▶ Given data:
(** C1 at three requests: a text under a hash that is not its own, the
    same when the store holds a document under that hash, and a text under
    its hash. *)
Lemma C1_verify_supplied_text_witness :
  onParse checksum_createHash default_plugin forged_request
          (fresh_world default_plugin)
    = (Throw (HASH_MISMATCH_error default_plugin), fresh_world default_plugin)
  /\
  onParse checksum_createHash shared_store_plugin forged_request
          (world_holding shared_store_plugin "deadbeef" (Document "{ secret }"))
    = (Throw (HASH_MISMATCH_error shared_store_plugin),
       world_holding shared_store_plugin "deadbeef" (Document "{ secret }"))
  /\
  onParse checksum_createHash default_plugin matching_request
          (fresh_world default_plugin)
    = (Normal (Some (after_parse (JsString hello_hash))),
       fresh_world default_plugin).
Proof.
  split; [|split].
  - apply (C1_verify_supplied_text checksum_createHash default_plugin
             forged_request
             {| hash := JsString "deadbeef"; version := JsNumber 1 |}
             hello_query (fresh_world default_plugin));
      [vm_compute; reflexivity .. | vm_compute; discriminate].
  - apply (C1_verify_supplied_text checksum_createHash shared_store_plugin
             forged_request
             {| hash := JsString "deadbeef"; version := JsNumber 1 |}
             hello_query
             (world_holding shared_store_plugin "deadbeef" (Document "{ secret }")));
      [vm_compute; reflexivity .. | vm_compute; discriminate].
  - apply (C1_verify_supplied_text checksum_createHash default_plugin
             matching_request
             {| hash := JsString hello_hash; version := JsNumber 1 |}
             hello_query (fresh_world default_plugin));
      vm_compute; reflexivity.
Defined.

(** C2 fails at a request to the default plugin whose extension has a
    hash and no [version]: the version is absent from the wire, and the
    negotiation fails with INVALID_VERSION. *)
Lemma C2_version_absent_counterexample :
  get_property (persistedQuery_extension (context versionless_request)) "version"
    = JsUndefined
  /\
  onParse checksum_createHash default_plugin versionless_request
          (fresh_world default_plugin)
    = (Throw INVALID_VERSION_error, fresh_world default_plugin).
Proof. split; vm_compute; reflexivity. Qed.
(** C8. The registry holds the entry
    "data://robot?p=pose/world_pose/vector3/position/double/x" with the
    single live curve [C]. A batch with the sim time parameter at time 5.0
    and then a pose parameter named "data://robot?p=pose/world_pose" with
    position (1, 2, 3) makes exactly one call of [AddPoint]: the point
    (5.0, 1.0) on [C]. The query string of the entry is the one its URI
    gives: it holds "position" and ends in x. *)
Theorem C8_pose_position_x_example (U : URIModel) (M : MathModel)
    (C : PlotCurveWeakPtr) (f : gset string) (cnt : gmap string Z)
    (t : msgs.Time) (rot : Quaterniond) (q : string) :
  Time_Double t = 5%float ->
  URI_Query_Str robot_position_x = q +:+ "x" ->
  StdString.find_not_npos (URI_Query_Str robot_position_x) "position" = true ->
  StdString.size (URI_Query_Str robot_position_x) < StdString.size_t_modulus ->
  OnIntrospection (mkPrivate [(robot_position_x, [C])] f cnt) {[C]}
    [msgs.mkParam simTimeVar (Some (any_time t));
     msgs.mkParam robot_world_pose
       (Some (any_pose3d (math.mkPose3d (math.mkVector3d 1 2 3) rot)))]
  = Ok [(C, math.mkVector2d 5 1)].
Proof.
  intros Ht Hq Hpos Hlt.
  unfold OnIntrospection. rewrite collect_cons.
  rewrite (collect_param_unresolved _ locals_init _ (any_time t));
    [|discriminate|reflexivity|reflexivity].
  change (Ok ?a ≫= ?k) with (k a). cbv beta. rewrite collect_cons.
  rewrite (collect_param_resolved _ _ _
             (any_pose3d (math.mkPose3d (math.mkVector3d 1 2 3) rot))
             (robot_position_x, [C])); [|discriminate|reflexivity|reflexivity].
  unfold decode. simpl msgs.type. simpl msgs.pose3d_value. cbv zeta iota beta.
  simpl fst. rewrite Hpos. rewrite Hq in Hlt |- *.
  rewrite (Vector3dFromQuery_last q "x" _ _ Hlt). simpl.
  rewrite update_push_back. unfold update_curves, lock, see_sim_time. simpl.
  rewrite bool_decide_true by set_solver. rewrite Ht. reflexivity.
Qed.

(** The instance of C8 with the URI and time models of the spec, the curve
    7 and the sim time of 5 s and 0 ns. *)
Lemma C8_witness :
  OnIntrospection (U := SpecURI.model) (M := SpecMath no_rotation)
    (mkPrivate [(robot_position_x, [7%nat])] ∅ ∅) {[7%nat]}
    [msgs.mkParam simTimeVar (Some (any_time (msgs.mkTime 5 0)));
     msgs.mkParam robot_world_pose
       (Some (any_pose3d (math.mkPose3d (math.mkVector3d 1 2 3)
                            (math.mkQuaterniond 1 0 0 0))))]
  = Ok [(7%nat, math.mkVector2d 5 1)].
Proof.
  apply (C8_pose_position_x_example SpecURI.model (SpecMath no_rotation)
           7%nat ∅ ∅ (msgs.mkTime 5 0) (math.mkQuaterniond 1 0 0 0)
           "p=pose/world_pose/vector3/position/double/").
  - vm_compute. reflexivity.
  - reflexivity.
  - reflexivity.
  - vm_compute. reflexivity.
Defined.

▶ Brief: A word-for-word transcription of the data above is required.

▶ Your response:
(** C1 at three requests: a text under a hash that is not its own, the
    same when the store holds a document under that hash, and a text under
    its hash. *)
Lemma C1_verify_supplied_text_witness :
  onParse checksum_createHash default_plugin forged_request
          (fresh_world default_plugin)
    = (Throw (HASH_MISMATCH_error default_plugin), fresh_world default_plugin)
  /\
  onParse checksum_createHash shared_store_plugin forged_request
          (world_holding shared_store_plugin "deadbeef" (Document "{ secret }"))
    = (Throw (HASH_MISMATCH_error shared_store_plugin),
       world_holding shared_store_plugin "deadbeef" (Document "{ secret }"))
  /\
  onParse checksum_createHash default_plugin matching_request
          (fresh_world default_plugin)
    = (Normal (Some (after_parse (JsString hello_hash))),
       fresh_world default_plugin).
Proof.
  split; [|split].
  - apply (C1_verify_supplied_text checksum_createHash default_plugin
             forged_request
             {| hash := JsString "deadbeef"; version := JsNumber 1 |}
             hello_query (fresh_world default_plugin));
      [vm_compute; reflexivity .. | vm_compute; discriminate].
  - apply (C1_verify_supplied_text checksum_createHash shared_store_plugin
             forged_request
             {| hash := JsString "deadbeef"; version := JsNumber 1 |}
             hello_query
             (world_holding shared_store_plugin "deadbeef" (Document "{ secret }")));
      [vm_compute; reflexivity .. | vm_compute; discriminate].
  - apply (C1_verify_supplied_text checksum_createHash default_plugin
             matching_request
             {| hash := JsString hello_hash; version := JsNumber 1 |}
             hello_query (fresh_world default_plugin));
      vm_compute; reflexivity.
Defined.

(** C2 fails at a request to the default plugin whose extension has a
    hash and no [version]: the version is absent from the wire, and the
    negotiation fails with INVALID_VERSION. *)
Lemma C2_version_absent_counterexample :
  get_property (persistedQuery_extension (context versionless_request)) "version"
    = JsUndefined
  /\
  onParse checksum_createHash default_plugin versionless_request
          (fresh_world default_plugin)
    = (Throw INVALID_VERSION_error, fresh_world default_plugin).
Proof. split; vm_compute; reflexivity. Qed.
(** C8. The registry holds the entry
    "data://robot?p=pose/world_pose/vector3/position/double/x" with the
    single live curve [C]. A batch with the sim time parameter at time 5.0
    and then a pose parameter named "data://robot?p=pose/world_pose" with
    position (1, 2, 3) makes exactly one call of [AddPoint]: the point
    (5.0, 1.0) on [C]. The query string of the entry is the one its URI
    gives: it holds "position" and ends in x. *)
Theorem C8_pose_position_x_example (U : URIModel) (M : MathModel)
    (C : PlotCurveWeakPtr) (f : gset string) (cnt : gmap string Z)
    (t : msgs.Time) (rot : Quaterniond) (q : string) :
  Time_Double t = 5%float ->
  URI_Query_Str robot_position_x = q +:+ "x" ->
  StdString.find_not_npos (URI_Query_Str robot_position_x) "position" = true ->
  StdString.size (URI_Query_Str robot_position_x) < StdString.size_t_modulus ->
  OnIntrospection (mkPrivate [(robot_position_x, [C])] f cnt) {[C]}
    [msgs.mkParam simTimeVar (Some (any_time t));
     msgs.mkParam robot_world_pose
       (Some (any_pose3d (math.mkPose3d (math.mkVector3d 1 2 3) rot)))]
  = Ok [(C, math.mkVector2d 5 1)].
Proof.
  intros Ht Hq Hpos Hlt.
  unfold OnIntrospection. rewrite collect_cons.
  rewrite (collect_param_unresolved _ locals_init _ (any_time t));
    [|discriminate|reflexivity|reflexivity].
  change (Ok ?a ≫= ?k) with (k a). cbv beta. rewrite collect_cons.
  rewrite (collect_param_resolved _ _ _
             (any_pose3d (math.mkPose3d (math.mkVector3d 1 2 3) rot))
             (robot_position_x, [C])); [|discriminate|reflexivity|reflexivity].
  unfold decode. simpl msgs.type. simpl msgs.pose3d_value. cbv zeta iota beta.
  simpl fst. rewrite Hpos. rewrite Hq in Hlt |- *.
  rewrite (Vector3dFromQuery_last q "x" _ _ Hlt). simpl.
  rewrite update_push_back. unfold update_curves, lock, see_sim_time. simpl.
  rewrite bool_decide_true by set_solver. rewrite Ht. reflexivity.
Qed.

(** The instance of C8 with the URI and time models of the spec, the curve
    7 and the sim time of 5 s and 0 ns. *)
Lemma C8_witness :
  OnIntrospection (U := SpecURI.model) (M := SpecMath no_rotation)
    (mkPrivate [(robot_position_x, [7%nat])] ∅ ∅) {[7%nat]}
    [msgs.mkParam simTimeVar (Some (any_time (msgs.mkTime 5 0)));
     msgs.mkParam robot_world_pose
       (Some (any_pose3d (math.mkPose3d (math.mkVector3d 1 2 3)
                            (math.mkQuaterniond 1 0 0 0))))]
  = Ok [(7%nat, math.mkVector2d 5 1)].
Proof.
  apply (C8_pose_position_x_example SpecURI.model (SpecMath no_rotation)
           7%nat ∅ ∅ (msgs.mkTime 5 0) (math.mkQuaterniond 1 0 0 0)
           "p=pose/world_pose/vector3/position/double/").
  - vm_compute. reflexivity.
  - reflexivity.
  - reflexivity.
  - vm_compute. reflexivity.
Defined.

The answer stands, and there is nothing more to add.